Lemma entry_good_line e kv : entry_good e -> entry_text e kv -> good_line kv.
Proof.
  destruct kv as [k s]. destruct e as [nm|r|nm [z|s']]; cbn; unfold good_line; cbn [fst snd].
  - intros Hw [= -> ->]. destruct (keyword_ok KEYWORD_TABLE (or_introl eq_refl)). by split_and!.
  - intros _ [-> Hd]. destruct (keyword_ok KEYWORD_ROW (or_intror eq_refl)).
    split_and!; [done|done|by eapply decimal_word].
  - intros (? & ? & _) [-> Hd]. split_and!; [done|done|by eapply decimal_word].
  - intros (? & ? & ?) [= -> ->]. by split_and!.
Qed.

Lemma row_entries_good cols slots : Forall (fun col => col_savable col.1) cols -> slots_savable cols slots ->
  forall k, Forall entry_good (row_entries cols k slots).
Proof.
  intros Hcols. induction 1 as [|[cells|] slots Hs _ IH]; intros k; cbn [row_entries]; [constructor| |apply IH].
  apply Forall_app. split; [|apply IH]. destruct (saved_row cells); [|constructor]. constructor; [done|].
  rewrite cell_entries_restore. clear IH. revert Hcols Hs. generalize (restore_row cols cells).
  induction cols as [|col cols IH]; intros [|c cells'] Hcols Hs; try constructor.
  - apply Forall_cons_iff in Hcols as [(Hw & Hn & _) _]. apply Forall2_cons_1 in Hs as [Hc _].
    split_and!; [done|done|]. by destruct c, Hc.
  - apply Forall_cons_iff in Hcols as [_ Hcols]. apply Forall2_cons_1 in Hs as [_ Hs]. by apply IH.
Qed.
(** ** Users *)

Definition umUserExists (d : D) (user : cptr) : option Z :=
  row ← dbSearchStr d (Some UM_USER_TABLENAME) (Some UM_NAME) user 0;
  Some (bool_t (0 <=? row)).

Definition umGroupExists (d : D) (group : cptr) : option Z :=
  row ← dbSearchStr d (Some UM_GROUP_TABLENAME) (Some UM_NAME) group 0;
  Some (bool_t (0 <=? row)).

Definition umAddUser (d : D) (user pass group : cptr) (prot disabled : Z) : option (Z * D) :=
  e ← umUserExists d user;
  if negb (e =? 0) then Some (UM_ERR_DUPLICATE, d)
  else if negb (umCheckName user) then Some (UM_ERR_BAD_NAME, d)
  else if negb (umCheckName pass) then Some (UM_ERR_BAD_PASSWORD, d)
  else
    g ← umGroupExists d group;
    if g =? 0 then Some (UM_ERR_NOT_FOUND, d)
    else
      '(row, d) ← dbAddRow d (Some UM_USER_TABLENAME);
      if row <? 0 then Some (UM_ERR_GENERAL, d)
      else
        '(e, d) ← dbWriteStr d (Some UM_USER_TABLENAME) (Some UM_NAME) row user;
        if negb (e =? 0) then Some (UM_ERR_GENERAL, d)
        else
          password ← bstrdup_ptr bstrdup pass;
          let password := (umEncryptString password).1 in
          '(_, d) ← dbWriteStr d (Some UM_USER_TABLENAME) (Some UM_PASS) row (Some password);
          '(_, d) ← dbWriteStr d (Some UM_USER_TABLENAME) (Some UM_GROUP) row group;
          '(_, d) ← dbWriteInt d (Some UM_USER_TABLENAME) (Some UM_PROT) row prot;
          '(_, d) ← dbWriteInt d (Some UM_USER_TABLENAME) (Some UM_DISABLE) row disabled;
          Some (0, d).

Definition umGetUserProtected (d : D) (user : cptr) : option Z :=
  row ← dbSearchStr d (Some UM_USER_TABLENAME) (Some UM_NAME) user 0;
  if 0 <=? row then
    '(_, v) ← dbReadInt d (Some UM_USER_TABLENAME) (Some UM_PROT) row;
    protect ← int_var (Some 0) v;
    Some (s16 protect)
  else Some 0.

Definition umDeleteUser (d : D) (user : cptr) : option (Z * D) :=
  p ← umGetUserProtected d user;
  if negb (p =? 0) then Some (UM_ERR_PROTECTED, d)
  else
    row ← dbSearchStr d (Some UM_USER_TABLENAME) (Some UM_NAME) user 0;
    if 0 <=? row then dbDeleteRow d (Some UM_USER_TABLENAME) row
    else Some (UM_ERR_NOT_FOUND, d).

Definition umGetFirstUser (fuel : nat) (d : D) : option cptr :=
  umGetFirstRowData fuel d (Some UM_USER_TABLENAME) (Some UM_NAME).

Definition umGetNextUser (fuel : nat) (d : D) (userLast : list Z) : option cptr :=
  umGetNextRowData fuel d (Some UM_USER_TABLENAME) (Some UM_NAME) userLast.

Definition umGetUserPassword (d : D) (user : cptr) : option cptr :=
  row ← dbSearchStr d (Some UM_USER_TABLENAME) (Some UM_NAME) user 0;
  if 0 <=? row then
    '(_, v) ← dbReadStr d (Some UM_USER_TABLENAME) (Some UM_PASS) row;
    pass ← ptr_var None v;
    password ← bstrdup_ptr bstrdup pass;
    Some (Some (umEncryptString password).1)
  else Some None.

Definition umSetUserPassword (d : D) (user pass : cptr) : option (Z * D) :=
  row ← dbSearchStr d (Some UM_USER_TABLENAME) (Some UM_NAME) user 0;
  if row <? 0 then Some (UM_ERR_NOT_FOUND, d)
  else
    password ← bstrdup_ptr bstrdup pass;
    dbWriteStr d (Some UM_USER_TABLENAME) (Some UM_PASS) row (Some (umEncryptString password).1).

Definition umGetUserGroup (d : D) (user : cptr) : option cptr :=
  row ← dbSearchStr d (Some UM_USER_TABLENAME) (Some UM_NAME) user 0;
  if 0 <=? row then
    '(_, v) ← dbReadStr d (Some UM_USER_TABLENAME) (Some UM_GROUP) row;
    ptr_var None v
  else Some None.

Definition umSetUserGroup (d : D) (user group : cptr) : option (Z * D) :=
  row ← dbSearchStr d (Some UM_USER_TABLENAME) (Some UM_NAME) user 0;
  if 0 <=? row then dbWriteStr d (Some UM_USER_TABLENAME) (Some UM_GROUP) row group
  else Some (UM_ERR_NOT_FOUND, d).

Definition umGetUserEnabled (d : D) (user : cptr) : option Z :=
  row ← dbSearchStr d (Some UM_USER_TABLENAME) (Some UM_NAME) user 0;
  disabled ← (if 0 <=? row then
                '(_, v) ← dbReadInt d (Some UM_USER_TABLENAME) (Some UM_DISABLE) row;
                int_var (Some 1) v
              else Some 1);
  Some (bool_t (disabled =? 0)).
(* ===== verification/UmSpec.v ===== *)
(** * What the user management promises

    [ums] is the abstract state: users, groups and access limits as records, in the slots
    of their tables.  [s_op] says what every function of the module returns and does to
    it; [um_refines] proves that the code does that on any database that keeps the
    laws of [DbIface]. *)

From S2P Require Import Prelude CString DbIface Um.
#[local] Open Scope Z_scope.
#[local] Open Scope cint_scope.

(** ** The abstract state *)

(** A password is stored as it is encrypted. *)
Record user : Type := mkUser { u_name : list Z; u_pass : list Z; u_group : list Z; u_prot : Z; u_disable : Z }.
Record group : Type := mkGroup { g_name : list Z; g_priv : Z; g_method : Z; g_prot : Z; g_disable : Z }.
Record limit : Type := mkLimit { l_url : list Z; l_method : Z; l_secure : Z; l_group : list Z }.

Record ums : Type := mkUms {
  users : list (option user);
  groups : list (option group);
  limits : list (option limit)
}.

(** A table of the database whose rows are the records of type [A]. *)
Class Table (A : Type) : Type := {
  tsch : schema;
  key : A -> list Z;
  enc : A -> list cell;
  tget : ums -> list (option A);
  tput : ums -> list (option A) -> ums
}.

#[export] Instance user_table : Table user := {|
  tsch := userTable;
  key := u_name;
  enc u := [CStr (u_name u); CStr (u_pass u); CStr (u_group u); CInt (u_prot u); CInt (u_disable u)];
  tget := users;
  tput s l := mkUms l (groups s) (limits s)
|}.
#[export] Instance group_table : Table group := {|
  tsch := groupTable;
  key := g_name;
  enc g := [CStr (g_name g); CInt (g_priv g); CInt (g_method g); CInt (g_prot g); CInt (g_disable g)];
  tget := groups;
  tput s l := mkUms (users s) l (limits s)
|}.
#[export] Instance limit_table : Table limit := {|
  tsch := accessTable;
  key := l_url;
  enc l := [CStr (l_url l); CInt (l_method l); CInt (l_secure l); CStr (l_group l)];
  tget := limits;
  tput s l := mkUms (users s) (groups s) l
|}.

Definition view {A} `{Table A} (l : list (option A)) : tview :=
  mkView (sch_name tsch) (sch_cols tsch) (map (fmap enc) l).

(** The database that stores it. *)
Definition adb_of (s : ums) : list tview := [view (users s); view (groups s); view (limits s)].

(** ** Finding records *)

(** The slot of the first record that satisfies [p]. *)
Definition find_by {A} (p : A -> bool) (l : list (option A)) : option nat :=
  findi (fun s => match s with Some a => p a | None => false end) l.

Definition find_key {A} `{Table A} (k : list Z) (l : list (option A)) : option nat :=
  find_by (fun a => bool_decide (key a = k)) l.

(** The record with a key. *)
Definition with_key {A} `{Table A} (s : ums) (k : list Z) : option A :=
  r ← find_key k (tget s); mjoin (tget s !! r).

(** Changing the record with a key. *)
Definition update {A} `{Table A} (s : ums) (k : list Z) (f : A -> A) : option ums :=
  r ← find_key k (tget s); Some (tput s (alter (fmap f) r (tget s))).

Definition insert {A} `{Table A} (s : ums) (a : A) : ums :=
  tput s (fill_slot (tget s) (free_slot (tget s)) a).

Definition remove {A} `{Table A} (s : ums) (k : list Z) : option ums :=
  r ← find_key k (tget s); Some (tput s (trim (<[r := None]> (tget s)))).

Requirement
The lines above from the one with "of their tables." through the one with "A)) : tview" are to be duplicated exactly, ends included, with nothing added.

Solved problem
    of their tables.  [s_op] says what every function of the module returns and does to
    it; [um_refines] proves that the code does that on any database that keeps the
    laws of [DbIface]. *)

From S2P Require Import Prelude CString DbIface Um.
#[local] Open Scope Z_scope.
#[local] Open Scope cint_scope.

(** ** The abstract state *)

(** A password is stored as it is encrypted. *)
Record user : Type := mkUser { u_name : list Z; u_pass : list Z; u_group : list Z; u_prot : Z; u_disable : Z }.
Record group : Type := mkGroup { g_name : list Z; g_priv : Z; g_method : Z; g_prot : Z; g_disable : Z }.
Record limit : Type := mkLimit { l_url : list Z; l_method : Z; l_secure : Z; l_group : list Z }.

Record ums : Type := mkUms {
  users : list (option user);
  groups : list (option group);
  limits : list (option limit)
}.

(** A table of the database whose rows are the records of type [A]. *)
Class Table (A : Type) : Type := {
  tsch : schema;
  key : A -> list Z;
  enc : A -> list cell;
  tget : ums -> list (option A);
  tput : ums -> list (option A) -> ums
}.

#[export] Instance user_table : Table user := {|
  tsch := userTable;
  key := u_name;
  enc u := [CStr (u_name u); CStr (u_pass u); CStr (u_group u); CInt (u_prot u); CInt (u_disable u)];
  tget := users;
  tput s l := mkUms l (groups s) (limits s)
|}.
#[export] Instance group_table : Table group := {|
  tsch := groupTable;
  key := g_name;
  enc g := [CStr (g_name g); CInt (g_priv g); CInt (g_method g); CInt (g_prot g); CInt (g_disable g)];
  tget := groups;
  tput s l := mkUms (users s) l (limits s)
|}.
#[export] Instance limit_table : Table limit := {|
  tsch := accessTable;
  key := l_url;
  enc l := [CStr (l_url l); CInt (l_method l); CInt (l_secure l); CStr (l_group l)];
  tget := limits;
  tput s l := mkUms (users s) (groups s) l
|}.

Definition view {A} `{Table A} (l : list (option A)) : tview :=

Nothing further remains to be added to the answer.